The Ryukyu Arc is an island arc which extends from the south of Kyushu along the Ryukyu Islands to the northeast of Taiwan, spanning about 1200 km. It is located along a section of the convergent plate boundary where the Philippine Sea Plate is subducting northwestward beneath the Eurasian Plate along the Ryukyu Trench. The arc has an overall northeast to southwest trend and is located northwest of the Pacific Ocean and southeast of the East China Sea. It runs parallel to the Okinawa Trough, an active volcanic arc, and the Ryukyu Trench. The Ryukyu Arc, based on its geomorphology, can be segmented from north to south into Northern Ryukyu, Central Ryukyu, and Southern Ryukyu; the Tokara Strait separates Northern Ryukyu and Central Ryukyu at about 130˚E while the Kerama Gap separates Central Ryukyu and Southern Ryukyu at about 127 ˚E. The geological units of the arc include igneous, sedimentary, and metamorphic rocks, ranging from the Paleozoic to Cenozoic in age.

== Geological setting ==
A number of studies defined the extent of the Ryukyu Arc geographically and morphologically into three parts: Northern Ryukyu, which includes the Ōsumi Islands; Central Ryukyu, which includes Amami Islands and Okinawa Islands; Southern Ryukyu, which includes Miyako Islands and Yaeyama Islands. The northernmost and southernmost parts of the Ryukyu Arc terminate in Kyushu and Taiwan, respectively.

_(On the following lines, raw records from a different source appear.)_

(* ===== verification/Effects.v ===== *)
(** What the program does to the outside world, and programs as sequences of such
    operations: the SQL statements of the postgres adapter, Redis commands, clock,
    entropy, outgoing HTTP, and [go] statements.  A Go function with effects is a value of
    [prog]; the same value is run alone ([World.run]) or interleaved with others. *)

From S2P Require Export Domain.

(** ** SQL statements

    One constructor per statement text of internal/adapter/storage/postgres; the columns
    are those of the row type.  Dynamic [WHERE] clauses (List, GetStats) keep their numbered
    placeholders, which the argument list fills. *)

Inductive column_test :=
| MerchantIDEq            (* merchant_id = $n *)
| StatusEq                (* status = $n *)
| TypeEq                  (* transaction_type = $n *)
| CreatedGe               (* created_at >= to_timestamp($n) *)
| CreatedLe.              (* created_at <= to_timestamp($n) *)

(** A condition with the number of its placeholder. *)
Definition condition : Type := column_test * Z.

Record TransactionStats := mkTransactionStats {
  TotalTransactions : Z;
  Successful : Z;
  Failed : Z;
  Reversed : Z;
  TotalRevenue : Z;
  TotalRefunded : Z;
  TotalTopup : Z
}.

Section Effects.
Context {U : UUIDLib}.

Inductive sqlval :=
| VUuid (u : uuid)
| VText (s : string)
| VInt (z : Z).

(** The index is what the driver hands back: the rows of a [SELECT], the number of rows an
    [INSERT] or [UPDATE] affected. *)
Inductive sql : Type -> Type :=
| InsertMerchant (m : Merchant) : sql Z
| SelectMerchantByID (id : uuid) : sql (list Merchant)
| SelectMerchantByAccessKey (accessKey : string) : sql (list Merchant)
| SelectMerchantByUsername (username : string) : sql (list Merchant)
| UpdateMerchant (name : string) (webhook : option string) (access secret status : string)
    (id : uuid) : sql Z
| InsertWallet (w : Wallet) : sql Z
| SelectWalletByID (id : uuid) (forUpdate : bool) : sql (list Wallet)
| SelectWalletByMerchant (merchantID : uuid) (currency : string) (forUpdate : bool) : sql (list Wallet)
| UpdateWalletBalance (encryptedBalance : string) (id : uuid) : sql Z
| InsertTransaction (t : Transaction) : sql Z
| SelectTransactionByID (id : uuid) : sql (list Transaction)
| SelectTransactionByReference (merchantID : uuid) (referenceID : string) : sql (list Transaction)
| UpdateTransactionStatus (status : string) (now : time) (id : uuid) : sql Z
| ExistsRefund (originalTxID : uuid) : sql bool
| CountTransactions (where_ : list condition) (args : list sqlval) : sql Z
| SelectTransactions (where_ : list condition) (limitArg offsetArg : Z) (args : list sqlval)
    : sql (list Transaction)
| SelectStats (where_ : list condition) (args : list sqlval) : sql TransactionStats
| InsertIdempotencyLog (l : IdempotencyLog) : sql Z
| SelectIdempotencyLog (key : string) : sql (list IdempotencyLog)
| InsertWebhookLog (l : WebhookDeliveryLog) : sql Z
| UpdateWebhookLog (l : WebhookDeliveryLog) : sql Z
| SelectWebhookLogs (txID : uuid) : sql (list WebhookDeliveryLog)
| InsertAuditLog (l : AuditLog) : sql Z
| SelectOne : sql unit.

(** ** Operations *)

(** A handle on an open database transaction ([pgx.Tx]). *)
Definition tx : Type := nat.

Inductive Op : Type -> Type :=
| Now : Op time                                   (* time.Now() *)
| NewUUID : Op uuid                               (* uuid.New() *)
| RandRead (n : nat) : Op (res string)            (* rand.Read of n bytes *)
| PgBegin : Op (res tx)
| PgCommit (h : tx) : Op (res unit)
| PgRollback (h : tx) : Op (res unit)
| Pg {A} (conn : option tx) (stmt : sql A) : Op (res A)
| RedisGet (key : string) : Op (res string)
| RedisSet (key value : string) (ttl : duration) : Op (res unit)
| RedisSetNX (key value : string) (ttl : duration) : Op (res string)
| RedisIncr (key : string) : Op (res Z)
| RedisExpire (key : string) (ttl : duration) : Op (res unit)
| RedisPing : Op (res unit)
| Sleep (d : duration) : Op unit
| HTTPDo (url body : string) : Op (res Z).        (* POST; the status code *)

(** ** Programs *)

Inductive prog (A : Type) : Type :=
| Ret (a : A)
| Do {X : Type} (o : Op X) (k : X -> prog A)
| Go (child : prog unit) (k : prog A).            (* go child(); k *)
Arguments Ret {A} a.
Arguments Do {A X} o k.
Arguments Go {A} child k.

Fixpoint bind {A B} (p : prog A) (f : A -> prog B) : prog B :=
  match p with
  | Ret a => f a
  | Do o k => Do o (fun x => bind (k x) f)
  | Go c k => Go c (bind k f)
  end.

Definition op {X} (o : Op X) : prog X := Do o Ret.

(** [defer f()]: [f] runs when the body has returned, its result is ignored. *)
Definition defer {A B} (f : prog B) (body : prog A) : prog A :=
  bind body (fun a => bind f (fun _ => Ret a)).
End Effects.

Arguments Ret {U A} a.
Arguments Do {U A X} o k.
Arguments Go {U A} child k.

Declare Scope prog_scope.
Delimit Scope prog_scope with prog.
#[global] Open Scope prog_scope.

Notation "'do' x <- p ';;' k" := (bind p (fun x => k))
  (at level 10, x pattern, p at level 99, k at level 200) : prog_scope.

(** [x, err := p; if err != nil { h }; k] *)
Notation "'try' x <- p 'catch' e => h ';;' k" :=
  (bind p (fun r => match r with Ok x => k | Err e => h end))
  (at level 10, x pattern, p at level 99, e name, h at level 99, k at level 200) : prog_scope.

(** The same for a call without effects. *)
Notation "'check' x <- r 'catch' e => h ';;' k" :=
  (match r with Ok x => k | Err e => h end)
  (at level 10, x pattern, r at level 99, e name, h at level 99, k at level 200) : prog_scope.

(** [return nil, err] *)
Definition fail {U : UUIDLib} {A} (e : error) : prog (res A) := Ret (Err e).
Definition ok {U : UUIDLib} {A} (a : A) : prog (res A) := Ret (Ok a).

The geological and structural features of Southern Ryukyu are quite different from those of Northern and Central Ryukyu; Southern Ryukyu, and Northern and Central Ryukyu may have developed in disparate geological settings before the middle Miocene. Accretionary complexes in Northern and Central Ryukyu are considered as the extension of the Outer Zone of Southwest Japan, whereas metamorphic rocks in Southern Ryukyu are associated with the Inner Zone of Southwest Japan. The arc might be united into the present configuration in the Pliocene-Pleistocene due to different rates of southeastward migration as tectonics proceeded.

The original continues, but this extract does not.